Neighborhood washes its hands of TV dishes
Tuesday, Jan. 21, 2003 | 8:44 a.m.
After years as the bane of nearby homeowners, three 13-foot tall, archaic satellite dishes no longer adorn a Boulder City front yard.
Pete Collins, an Arizona businessman who paid thousands of dollars to remove them last week, said he made the change to improve TV service for his customers.
Linda Schrick says she doesn't care about the reasons. She had been demanding the removal of the "monstrosities" for four years.
"They're gone," Schrick said. "It's a neighborhood again."
All along Schrick contended that the dishes violated city code. They were commercial uses in a residential neighborhood, she said.
Collins' Eagle West Holdings was using the dishes as part of its television programming distribution system.
Eagle West recently decided to upgrade its equipment and replaced the three old dishes with two that are half their size. The company installed the new, smaller dishes in the rear of its office property.
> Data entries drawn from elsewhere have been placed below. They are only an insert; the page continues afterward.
(* ===== verification/BamSpec.v ===== *)
(** * The block availability map as a set of free sectors

    The specification of [src/lib/vdrive/vdrive-bam.c]: where the bit of a
    sector is for each format, the invariant of a loaded BAM, the abstraction
    to a finite set of free sectors, and the proof that allocation, release and
    the queries of file Bam implement the operations on that set. The D9090,
    whose BAM entries are located by data on the disk, is left out of these
    theorems. *)

From S2P Require Import Prelude Geometry Image VDrive Bam.

Module BamSpec.
Import Bam.

(** ** Specification: where the bits are

    The layout of the BAM per format: its size, the tracks it covers, the
    number of bits of a track, the entry of a track ("sectors available", then
    the bits), and the byte that counts the free sectors of a track. *)

Definition bam_formats : list Z :=
  [VDRIVE_IMAGE_FORMAT_1541; VDRIVE_IMAGE_FORMAT_2040; VDRIVE_IMAGE_FORMAT_1571;
   VDRIVE_IMAGE_FORMAT_1581; VDRIVE_IMAGE_FORMAT_8050; VDRIVE_IMAGE_FORMAT_8250;
   VDRIVE_IMAGE_FORMAT_NP].

Definition bam_bytes (f : Z) : Z :=
  if (f =? VDRIVE_IMAGE_FORMAT_1541) || (f =? VDRIVE_IMAGE_FORMAT_2040) then 0x100
  else if f =? VDRIVE_IMAGE_FORMAT_1571 then 0x200
  else if (f =? VDRIVE_IMAGE_FORMAT_1581) || (f =? VDRIVE_IMAGE_FORMAT_8050) then 0x300
  else if f =? VDRIVE_IMAGE_FORMAT_8250 then 0x500
  else 0x2100.

Definition last_track (f : Z) : Z :=
  if f =? VDRIVE_IMAGE_FORMAT_1541 then 42
  else if f =? VDRIVE_IMAGE_FORMAT_2040 then 35
  else if f =? VDRIVE_IMAGE_FORMAT_1571 then 70
  else if f =? VDRIVE_IMAGE_FORMAT_1581 then 80
  else if f =? VDRIVE_IMAGE_FORMAT_8050 then 77
  else if f =? VDRIVE_IMAGE_FORMAT_8250 then 154
  else 255.

(** The bytes of bits of a track. *)
Definition map_bytes (f : Z) : Z :=
  if (f =? VDRIVE_IMAGE_FORMAT_1541) || (f =? VDRIVE_IMAGE_FORMAT_2040)
     || (f =? VDRIVE_IMAGE_FORMAT_1571) then 3
  else if f =? VDRIVE_IMAGE_FORMAT_1581 then 5
  else if (f =? VDRIVE_IMAGE_FORMAT_8050) || (f =? VDRIVE_IMAGE_FORMAT_8250) then 4
  else 32.

(** The BAM blocks of the 8050 and the 8250: block, first track, track after
    the last one, as [vdrive_bam_create_empty_bam] writes them. *)
Definition bam_ranges (f : Z) : list (Z * Z * Z) :=
  if f =? VDRIVE_IMAGE_FORMAT_8050 then [(1, 1, 51); (2, 51, 78)]
  else if f =? VDRIVE_IMAGE_FORMAT_8250 then
    [(1, 1, 51); (2, 51, 101); (3, 101, 151); (4, 151, 155)]
  else [].

Definition entry_of (f t : Z) : Z :=
  if (f =? VDRIVE_IMAGE_FORMAT_1541) || (f =? VDRIVE_IMAGE_FORMAT_2040) then
    if t <=? 35 then 4 + 4 * (t - 1) else 172 + 4 * (t - 36)
  else if f =? VDRIVE_IMAGE_FORMAT_1571 then
    if t <=? 35 then 4 + 4 * (t - 1) else 0x100 + 3 * (t - 36) - 1
  else if f =? VDRIVE_IMAGE_FORMAT_1581 then
    if t <=? 40 then 0x110 + 6 * (t - 1) else 0x210 + 6 * (t - 41)
  else if (f =? VDRIVE_IMAGE_FORMAT_8050) || (f =? VDRIVE_IMAGE_FORMAT_8250) then
    if t <? 51 then 0x106 + 5 * (t - 1)
    else if t <? 101 then 0x206 + 5 * (t - 51)
    else if t <? 151 then 0x306 + 5 * (t - 101)
    else 0x406 + 5 * (t - 151)
  else 0x120 + 32 * (t - 1) - 1.

Definition count_of (f t : Z) : option Z :=
  if f =? VDRIVE_IMAGE_FORMAT_NP then None
  else if (f =? VDRIVE_IMAGE_FORMAT_1571) && (35 <? t) then Some (221 + t - 36)
  else Some (entry_of f t).

Definition bam_sector (f s : Z) : Z := if f =? VDRIVE_IMAGE_FORMAT_NP then Z.lxor s 7 else s.

(** The byte and the bit of a sector. *)
Definition byte_of (f t s : Z) : Z := bit_byte (entry_of f t) (bam_sector f s).
Definition bit_of (f s : Z) : Z := Z.land (bam_sector f s) 7.

(** The addresses the BAM has a bit for. *)
Definition bam_addr (f t s : Z) : Prop := 1 <= t <= last_track f /\ 0 <= s < 8 * map_bytes f.

#[export] Instance bam_addr_dec f t s : Decision (bam_addr f t s).
Proof. unfold bam_addr. apply _. Defined.

(** A BAM in memory. *)
Record bam_ok (v : vdrive_t) (b : mem) : Prop := {
  bo_format : image_format (geom v) ∈ bam_formats;
  bo_bam : bam (bamc v) = Some b;
  bo_size : bam_size (bamc v) = bam_bytes (image_format (geom v));
  bo_len : mlen b = bam_bytes (image_format (geom v));
  bo_bytes : bytes_ok b;
  bo_ranges : forall i lo hi, (i, lo, hi) ∈ bam_ranges (image_format (geom v)) ->
    getb b (i * 0x100 + 4) = Some lo /\ getb b (i * 0x100 + 5) = Some hi /\
    exists t, getb (bam_tracks (bamc v)) i = Some t /\ 0 < t;
  bo_state : mlen (bam_state (bamc v)) = VDRIVE_BAM_MAX_STATES;
  bo_loaded : forall i, 0 <= i < bam_bytes (image_format (geom v)) / 256 ->
    exists st, getb (bam_state (bamc v)) i = Some st /\ 0 <= st
}.

Definition free_bit (f : Z) (b : mem) (t s : Z) : bool :=
  Z.testbit (default 0 (getb b (byte_of f t s))) (bit_of f s).

(** The drive with another BAM block and other block states. *)
Definition with_bam (b st : mem) (v : vdrive_t) : vdrive_t :=
  set_bamc (set_bam (Some b) (set_bam_state st (bamc v))) v.

(** ** Lemmas on the layout *)

Ltac format_cases H :=
  unfold bam_formats in H;
  repeat (apply elem_of_cons in H as [H|H]; [rewrite H in *|]);
  [..|exfalso; by apply not_elem_of_nil in H].

Lemma land7 s : Z.land s 7 = s mod 8.
Proof. change 7 with (Z.ones 3). by rewrite Z.land_ones. Qed.

Lemma np_sector s : 0 <= s < 256 -> Z.lxor s 7 = 8 * (s / 8) + (7 - s mod 8).
Proof. intros Hs. apply Z.eqb_eq. by_zrange 0 256 s. Qed.

Lemma byte_of_eq f t s : bam_addr f t s -> byte_of f t s = entry_of f t + 1 + s / 8.
Proof.
  intros [_ Hs]. unfold byte_of, bit_byte, bam_sector. rewrite Z.shiftr_div_pow2 by lia. change (2 ^ 3) with 8.
  destruct (f =? VDRIVE_IMAGE_FORMAT_NP) eqn:Hf; [|lia]. apply Z.eqb_eq in Hf. subst f.
  change (8 * map_bytes VDRIVE_IMAGE_FORMAT_NP) with 256 in Hs. rewrite np_sector by lia.
  pose proof (Z.mod_pos_bound s 8 eq_refl).
  rewrite <- (Z.div_unique (8 * (s / 8) + (7 - s mod 8)) 8 (s / 8) (7 - s mod 8)); lia.
Qed.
"We didn't do it necessarily to satisfy the homeowner or the mayor, but we're trying to get along with everyone," Collins said.
He said that once the upgrades are complete his 500 subscribers should have digital capacity and 72 channels, up from 50.
Still, Collins said he wonders why Schrick and the city went after him when one of the city's million-gallon water tanks looms over Schrick's back yard, bristling with antenna towers.
Eagle West Cable is the fourth cable business to occupy the site at 1400 Colorado St., and the dishes had been installed in 1987. Until the replacement, Eagle West had operated with the original satellite dishes, even though city contracts going back to the first buyout required that the dishes be removed if the business was sold.
When asked what she had learned from the dish dispute, Schrick laughed.
"Well, the lesson is that it's much harder to correct something after it's finished," said Schrick, who moved into her house five years after the old satellite dishes were installed.
Then she added, "But if a person fights hard and long enough, they have a good chance of winning. That's what it really is."
Her victory appears to have been won in part through pressure by City Attorney Dave Olsen and Mayor Bob Ferraro.
"At one point, we threatened them, saying if you don't remove the dishes, we won't renew the franchise agreement," Olsen said.
Instead the city allowed Eagle West to back out of a $750-a-month lease agreement with the city a few miles away on Red Mountain, providing it put the new, smaller dishes toward the back of the property.
"We felt like we owed it to the neighbors," said Olsen, who had support from Ferraro. "Everyone came away with something positive."